THE TASK:
Each record below needs to be set down again exactly.

*** Opening MATERIAL TO PROCESS ***

(** * A software ALU over fixed-width two's-complement words (alu.c)

    The C functions of alu.c are embedded as programs of a small state and
    error monad over a store of word buffers.  Every C function takes its
    buffers by address, so the embedding takes locations: the same location
    passed twice is the aliasing of the C call. *)

From Stdlib Require Import ZArith Bool List Lia.
Import ListNotations.
Local Open Scope Z_scope.

(** ** Words, bits and the store *)

(** Modelled from the spec: alu.h is not part of the sources.  The word
    length is a constant fixed ahead of time; alu.c itself writes the sign
    position as the literal 31 (testLtWord, testGeWord, mulWord) and the
    length as the literal 32 (cshWord), which fixes it. *)
Definition wordsize : Z := 32.

(** Modelled from the spec: the top bit index, the position of the sign. *)
Definition wordtopbit : Z := wordsize - 1.

(** A bit is the C integer 0 or 1. *)
Definition bit : Type := Z.

(** A word is held as the number whose binary digits are its bits, digit 0
    being the least significant; a buffer always holds a number below
    [2 ^ wordsize] (see [valid]). *)
Definition word : Type := Z.

(** Addresses of word buffers.  [Buf n] are the buffers owned by callers.
    The three constants of alu.h are buffers too.  alu.c has no recursion,
    so each automatic variable of type word gets one address of its own. *)
Inductive loc : Type :=
| Buf (n : nat)
| zeroWord | maxWord | minWord
| ash_localop | csh_localop | lsh_localop
| mul_localop1 | mul_localop2 | mul_one
| div_w1 | div_w2 | div_test
| divWord_remainder | remainderWord_quotient.

Definition loc_eq_dec (x y : loc) : {x = y} + {x <> y}.
Proof. decide equality. apply Nat.eq_dec. Defined.

Definition mem : Type := loc -> word.

Definition upd (m : mem) (l : loc) (v : word) : mem :=
  fun x => if loc_eq_dec x l then v else m x.

(** ** The monad: a store threaded through, and two ways to fail *)

Inductive outcome (A : Type) : Type :=
| Done (a : A)
| BadIndex (i : Z)   (* a bit index outside [0, wordtopbit] was used *)
| NoFuel.            (* the iteration budget of a while loop ran out *)
Arguments Done {A} a.
Arguments BadIndex {A} i.
Arguments NoFuel {A}.

Definition M (A : Type) : Type := mem -> outcome (A * mem).

Definition ret {A} (a : A) : M A := fun m => Done (a, m).

Definition bind {A B} (c : M A) (k : A -> M B) : M B :=
  fun m => match c m with
           | Done (a, m') => k a m'
           | BadIndex i => BadIndex i
           | NoFuel => NoFuel
           end.

Declare Scope alu_scope.
Delimit Scope alu_scope with alu.
Notation "x <- c1 ;; c2" := (bind c1 (fun x => c2))
  (at level 61, c1 at next level, right associativity) : alu_scope.
Notation "c1 ;; c2" := (bind c1 (fun _ => c2))
  (at level 61, right associativity) : alu_scope.
Local Open Scope alu_scope.

(** ** The bit accessors of alu.h *)

Definition in_word (i : Z) : bool := (0 <=? i) && (i <=? wordtopbit).

(** Modelled from the spec: getBit(word, index), valid for an index in
    [0, topIndex] and erroneous outside. *)
Definition getBitOfWord (w : loc) (i : Z) : M bit :=
  fun m => if in_word i then Done (Z.b2z (Z.testbit (m w) i), m) else BadIndex i.

Definition put_bit (w : word) (i : Z) (v : bit) : word :=
  if v =? 0 then Z.clearbit w i else Z.setbit w i.

(** Modelled from the spec: setBit(word, index, value) overwrites one bit in
    place. *)
Definition setBitOfWord (w : loc) (i : Z) (v : bit) : M unit :=
  fun m => if in_word i then Done (tt, upd m w (put_bit (m w) i v)) else BadIndex i.

(** Modelled from the spec: copyWord(dest, src), a full-width copy. *)
Definition setWord (dst src : loc) : M unit :=
  fun m => Done (tt, upd m dst (m src)).

(** Modelled from the spec: complementBit(b) returns the opposite bit. *)
Definition notBit (b : bit) : bit := if b =? 0 then 1 else 0.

*** Closing MATERIAL TO PROCESS ***

SOLUTION FOR THIS TASK:
(** * A software ALU over fixed-width two's-complement words (alu.c)

    The C functions of alu.c are embedded as programs of a small state and
    error monad over a store of word buffers.  Every C function takes its
    buffers by address, so the embedding takes locations: the same location
    passed twice is the aliasing of the C call. *)

From Stdlib Require Import ZArith Bool List Lia.
Import ListNotations.
Local Open Scope Z_scope.

(** ** Words, bits and the store *)

(** Modelled from the spec: alu.h is not part of the sources.  The word
    length is a constant fixed ahead of time; alu.c itself writes the sign
    position as the literal 31 (testLtWord, testGeWord, mulWord) and the
    length as the literal 32 (cshWord), which fixes it. *)
Definition wordsize : Z := 32.

(** Modelled from the spec: the top bit index, the position of the sign. *)
Definition wordtopbit : Z := wordsize - 1.

(** A bit is the C integer 0 or 1. *)
Definition bit : Type := Z.

(** A word is held as the number whose binary digits are its bits, digit 0
    being the least significant; a buffer always holds a number below
    [2 ^ wordsize] (see [valid]). *)
Definition word : Type := Z.

(** Addresses of word buffers.  [Buf n] are the buffers owned by callers.
    The three constants of alu.h are buffers too.  alu.c has no recursion,
    so each automatic variable of type word gets one address of its own. *)
Inductive loc : Type :=
| Buf (n : nat)
| zeroWord | maxWord | minWord
| ash_localop | csh_localop | lsh_localop
| mul_localop1 | mul_localop2 | mul_one
| div_w1 | div_w2 | div_test
| divWord_remainder | remainderWord_quotient.

Definition loc_eq_dec (x y : loc) : {x = y} + {x <> y}.
Proof. decide equality. apply Nat.eq_dec. Defined.

Definition mem : Type := loc -> word.

Definition upd (m : mem) (l : loc) (v : word) : mem :=
  fun x => if loc_eq_dec x l then v else m x.

(** ** The monad: a store threaded through, and two ways to fail *)

Inductive outcome (A : Type) : Type :=
| Done (a : A)
| BadIndex (i : Z)   (* a bit index outside [0, wordtopbit] was used *)
| NoFuel.            (* the iteration budget of a while loop ran out *)
Arguments Done {A} a.
Arguments BadIndex {A} i.
Arguments NoFuel {A}.

Definition M (A : Type) : Type := mem -> outcome (A * mem).

Definition ret {A} (a : A) : M A := fun m => Done (a, m).

Definition bind {A B} (c : M A) (k : A -> M B) : M B :=
  fun m => match c m with
           | Done (a, m') => k a m'
           | BadIndex i => BadIndex i
           | NoFuel => NoFuel
           end.

Declare Scope alu_scope.
Delimit Scope alu_scope with alu.
Notation "x <- c1 ;; c2" := (bind c1 (fun x => c2))
  (at level 61, c1 at next level, right associativity) : alu_scope.
Notation "c1 ;; c2" := (bind c1 (fun _ => c2))
  (at level 61, right associativity) : alu_scope.
Local Open Scope alu_scope.

(** ** The bit accessors of alu.h *)

Definition in_word (i : Z) : bool := (0 <=? i) && (i <=? wordtopbit).

(** Modelled from the spec: getBit(word, index), valid for an index in
    [0, topIndex] and erroneous outside. *)
Definition getBitOfWord (w : loc) (i : Z) : M bit :=
  fun m => if in_word i then Done (Z.b2z (Z.testbit (m w) i), m) else BadIndex i.

Definition put_bit (w : word) (i : Z) (v : bit) : word :=
  if v =? 0 then Z.clearbit w i else Z.setbit w i.

(** Modelled from the spec: setBit(word, index, value) overwrites one bit in
    place. *)
Definition setBitOfWord (w : loc) (i : Z) (v : bit) : M unit :=
  fun m => if in_word i then Done (tt, upd m w (put_bit (m w) i v)) else BadIndex i.

(** Modelled from the spec: copyWord(dest, src), a full-width copy. *)
Definition setWord (dst src : loc) : M unit :=
  fun m => Done (tt, upd m dst (m src)).

(** Modelled from the spec: complementBit(b) returns the opposite bit. *)
Definition notBit (b : bit) : bit := if b =? 0 then 1 else 0.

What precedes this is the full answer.